Protective Effect of Silymarin on Liver in Experimental in the Sepsis Model of Rats.

This study, it was investigated whether silymarin has a protective effect by performing histological, immunohistochemical, and biochemical evaluations on the liver damage induced by cecal ligation perforation (CLP). CLP model was established and silymarin was treated at a dose of 50 mg/kg, 100 mg/kg, and 200 mg/kg, by oral one hour before the CLP. As an effect of the histological evaluations of the liver tissues, venous congestion, inflammation, and necrosis in the hepatocytes were observed in the CLP group.
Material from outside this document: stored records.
(* ===== verification/Kernel.v ===== *)
(** * Zephyr services the firmware calls

    The kernel heap, memory slabs and BSD sockets are not part of the
    repository: each is a class of operations over an abstract state, with a
    class of the documented laws the proofs rely on. *)

From S2P Require Import Prelude.

(** ** Kernel heap ([k_heap_alloc] with [K_NO_WAIT], [k_heap_free]) *)

Class KHeap := {
  kheap : Type;
  (** [None] is NULL; otherwise the address and the memory as it is found. *)
  k_heap_alloc : kheap → Z → option (Z * list Z * kheap);
  k_heap_free : kheap → Z → kheap;
  (** The 16-bit value at an offset of a block that has been freed. *)
  k_heap_stale : kheap → Z → Z → Z;
  (** Observer: the blocks in use. *)
  k_heap_live : kheap → gset Z;
}.

Class KHeapLaws `{KHeap} := {
  k_heap_alloc_law h n p mem h' :
    0 <= n → k_heap_alloc h n = Some (p, mem, h') →
    p ≠ 0 ∧ (p ∉ k_heap_live h) ∧ k_heap_live h' = {[p]} ∪ k_heap_live h ∧
    (length mem : Z) = n ∧ bytes mem;
  k_heap_free_law h p : k_heap_live (k_heap_free h p) = k_heap_live h ∖ {[p]};
  k_heap_stale_law h p i : is_u16 (k_heap_stale h p i);
}.

(** ** Memory slabs ([k_mem_slab_alloc] with [K_NO_WAIT], [k_mem_slab_free])

    [k_mem_slab_free(slab, void *mem)] puts [mem] itself on the slab's list of
    free blocks and counts one block less in use.  Given the address of the
    variable that holds the block (what Zephyr's interface asked for before it
    took the block) it therefore frees nothing: the block stays in use, and the
    variable's place on the stack becomes a free block. *)

(** What [mem] points to: a block of the slab, or a local variable. *)
Inductive slab_mem := BlockPtr (p : Z) | LocalVariable.

Class KSlab := {
  kslab : Type;
  (** [None] is a negative result: no block is free. *)
  k_mem_slab_alloc : kslab → option (Z * kslab);
  k_mem_slab_free : kslab → slab_mem → kslab;
  k_mem_slab_num_used_get : kslab → Z;
  (** Observers: the number of blocks, the ones in use, and whether an address
      that is none of the slab's blocks is on its list of free blocks. *)
  slab_blocks : kslab → Z;
  slab_live : kslab → gset Z;
  slab_stray : kslab → bool;
}.

(** Nothing is said of allocating from a slab with a stray address. *)
Class KSlabLaws `{KSlab} := {
  slab_alloc_law s p s' :
    slab_stray s = false → k_mem_slab_alloc s = Some (p, s') →
    p ≠ 0 ∧ (p ∉ slab_live s) ∧ slab_live s' = {[p]} ∪ slab_live s ∧
    slab_blocks s' = slab_blocks s ∧ size (slab_live s) < slab_blocks s ∧
    slab_stray s' = false ∧ k_mem_slab_num_used_get s' = k_mem_slab_num_used_get s + 1;
  slab_alloc_none_law s :
    slab_stray s = false → k_mem_slab_alloc s = None → slab_blocks s <= size (slab_live s);
  slab_free_law s p :
    p ∈ slab_live s →
    slab_live (k_mem_slab_free s (BlockPtr p)) = slab_live s ∖ {[p]} ∧
    slab_stray (k_mem_slab_free s (BlockPtr p)) = slab_stray s;
  slab_free_local_law s :
    slab_live (k_mem_slab_free s LocalVariable) = slab_live s ∧
    slab_stray (k_mem_slab_free s LocalVariable) = true;
  slab_free_blocks_law s mem : slab_blocks (k_mem_slab_free s mem) = slab_blocks s;
  slab_free_used_law s mem :
    0 < k_mem_slab_num_used_get s →
    k_mem_slab_num_used_get (k_mem_slab_free s mem) = k_mem_slab_num_used_get s - 1;
}.

(** Allocating a block; from a slab with a stray address the "block" may be that
    address, in a stack frame that is gone. *)
Definition slab_alloc {S} `{KSlab} (slab : kslab) : M S (option (Z * kslab)) :=
  if slab_stray slab then crash StackBlock else mret (k_mem_slab_alloc slab).

(** ** Sockets *)

Definition AF_INET : Z := 1.
Definition AF_INET6 : Z := 2.
Definition SOCK_STREAM : Z := 1.
Definition SOCK_DGRAM : Z := 2.
Definition IPPROTO_TCP : Z := 6.
Definition IPPROTO_UDP : Z := 17.
Definition SO_REUSEADDR : Z := 2.
Definition SO_REUSEPORT : Z := 15.
Definition ZSOCK_POLLIN : Z := 0x01.
Definition ZSOCK_POLLERR : Z := 0x08.
Definition ZSOCK_POLLHUP : Z := 0x10.
Definition ZSOCK_POLLNVAL : Z := 0x20.

(** [struct sockaddr] of either family; the port in host order. *)
Record sockaddr := Sockaddr { sa_family : Z; sa_addr : list Z; sa_port : Z }.

Class Sockets := {
  net : Type;
  zsock_socket : net → Z → Z → Z → Z * net;
  zsock_connect : net → Z → sockaddr → Z * net;
  zsock_close : net → Z → net;
  zsock_send : net → Z → list Z → Z * net;
  (** The result and the bytes stored. *)
  zsock_recv : net → Z → Z → Z * list Z * net;
  (** The result, the two ends, and the state. *)
  zsock_socketpair : net → Z * (Z * Z) * net;
  (** The result and the [revents] of the sockets polled, all for [ZSOCK_POLLIN]. *)
  zsock_poll : net → list Z → Z → Z * list Z * net;
  (** The options that are only ever set, with the result ignored. *)
  zsock_setsockopt : net → Z → Z → net;
  zsock_bind : net → Z → sockaddr → Z * net;
  (** Whether there is a default interface; adding and joining a multicast
      address on it, [false] for NULL. *)
  net_if_get_default : net → bool;
  net_if_ipv6_maddr_add : net → list Z → bool * net;
  net_if_ipv6_maddr_join : net → list Z → net;
  (** [None] is an error. *)
  zsock_getsockname : net → Z → option sockaddr;
  zsock_sendto : net → Z → list Z → sockaddr → Z * net;
  (** The result, the bytes stored and the sender. *)
  zsock_recvfrom : net → Z → Z → Z * list Z * list Z * net;
  (** Observers: what has been sent on a socket, and what is still to arrive. *)
  net_sent : net → Z → list Z;
  net_incoming : net → Z → list Z;
  (** The datagrams sent, with their destinations, and those that are waiting
      to be received, with their senders. *)
  net_sent_to : net → Z → list (sockaddr * list Z);
  net_datagrams : net → Z → list (list Z * list Z);
}.

Class SocketsLaws `{Sockets} := {
  (** A stream socket takes a non-empty prefix of the data or fails. *)
  zsock_send_law n sock data r n' :
    zsock_send n sock data = (r, n') → data ≠ [] →
    (r < 0 ∧ net_sent n' = net_sent n ∨
     0 < r <= length data ∧
     net_sent n' sock = net_sent n sock ++ take (Z.to_nat r) data ∧
     ∀ sock', sock' ≠ sock → net_sent n' sock' = net_sent n sock');
  zsock_connect_law n sock addr r n' : zsock_connect n sock addr = (r, n') → r <= 0;
  (** It delivers a prefix of what is to arrive, and nothing at its end. *)
  zsock_recv_law n sock len r data n' :
    zsock_recv n sock len = (r, data, n') → 0 < len →
    (r < 0 ∨ 0 <= r <= len ∧ (length data : Z) = r) ∧ bytes data ∧
    (0 <= r → net_incoming n sock = data ++ net_incoming n' sock);
  (** A datagram is sent whole or not at all. *)
  zsock_sendto_law n sock data addr r n' :
    zsock_sendto n sock data addr = (r, n') →
    (r < 0 ∧ net_sent_to n' sock = net_sent_to n sock ∨
     0 <= r ∧ net_sent_to n' sock = net_sent_to n sock ++ [(addr, data)]) ∧
    net_datagrams n' = net_datagrams n;
  (** It stores the beginning of the first datagram waiting, and drops the rest. *)
  zsock_recvfrom_law n sock len r data addr n' :
    zsock_recvfrom n sock len = (r, data, addr, n') → 0 <= len →
    r < 0 ∧ data = [] ∨
    r = length data ∧ length data <= len ∧ bytes data ∧
    ∃ whole, net_datagrams n sock = (addr, whole) :: net_datagrams n' sock ∧
             data = take (Z.to_nat len) whole;
}.

(** ** Uninitialised local arrays: what [n] bytes of stack happen to hold *)

Class Stack := stack_bytes : nat → list Z.

Class StackLaws `{Stack} := {
  length_stack_bytes n : length (stack_bytes n) = n;
  stack_bytes_bytes n : bytes (stack_bytes n);
}.

(** ** The UART device *)

Class UartDevice := {
  device_is_ready : bool;
  (** The result of installing the interrupt handler. *)
  uart_irq_callback_user_data_set : Z;
}.

(** ** Formatting log messages

    Zephyr formats a message into the buffer it is given and passes it, full or
    complete, to the backend's output function: the blocks it passes, in order. *)

Class LogOutput := {
  log_msg : Type;
  log_backend_std_get_flags : Z;
  log_output_msg_process : log_msg → Z → list (list Z);
  log_backend_std_dropped : Z → list (list Z);
  log_backend_std_panic : list (list Z);
}.

(** The blocks hold bytes and fit a buffer of [n]. *)
Definition blocks_fit (n : Z) (blocks : list (list Z)) : Prop :=
  Forall (λ block, bytes block ∧ length block <= n) blocks.

Class LogOutputLaws `{LogOutput} (buffer_len : Z) := {
  log_process_law msg flags : blocks_fit buffer_len (log_output_msg_process msg flags);
  log_dropped_law cnt : blocks_fit buffer_len (log_backend_std_dropped cnt);
  log_panic_law : blocks_fit buffer_len log_backend_std_panic;
}.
A situation close to the control group was observed in the Silymarin (SM)100 and SM200 groups. As a result of the immunohistochemical evaluations, inducible nitric oxide synthase (iNOS), cytokeratine (CK)18, Tumor necrosis factor-alpha (TNF-α), and interleukine (IL)-6 immunoreactivities were intense in the CLP group. In the biochemical analysis, Alkaline Phosphatase (ALP), Aspartate Aminotransferase (AST), and Alanine Aminotransferase (ALT) levels were significantly increased in the CLP group, while a significant decrease was observed in the treatment groups. TNFα, IL-1β, and IL-6 concentrations were in parallel with histopathological evaluations. In the biochemical analysis, Malondialdehyte (MDA) level increased significantly in the CLP group, but there was a significant decrease in the SM100 and SM200 groups. Glutathione (GSH), Superoxide Dismutase (SOD), Catalase (CAT), and Glutathione Peroxidase (GSH-Px) activities were relatively low in the CLP group. According to these data, it was concluded that using silymarin reduces the existing liver damage in sepsis.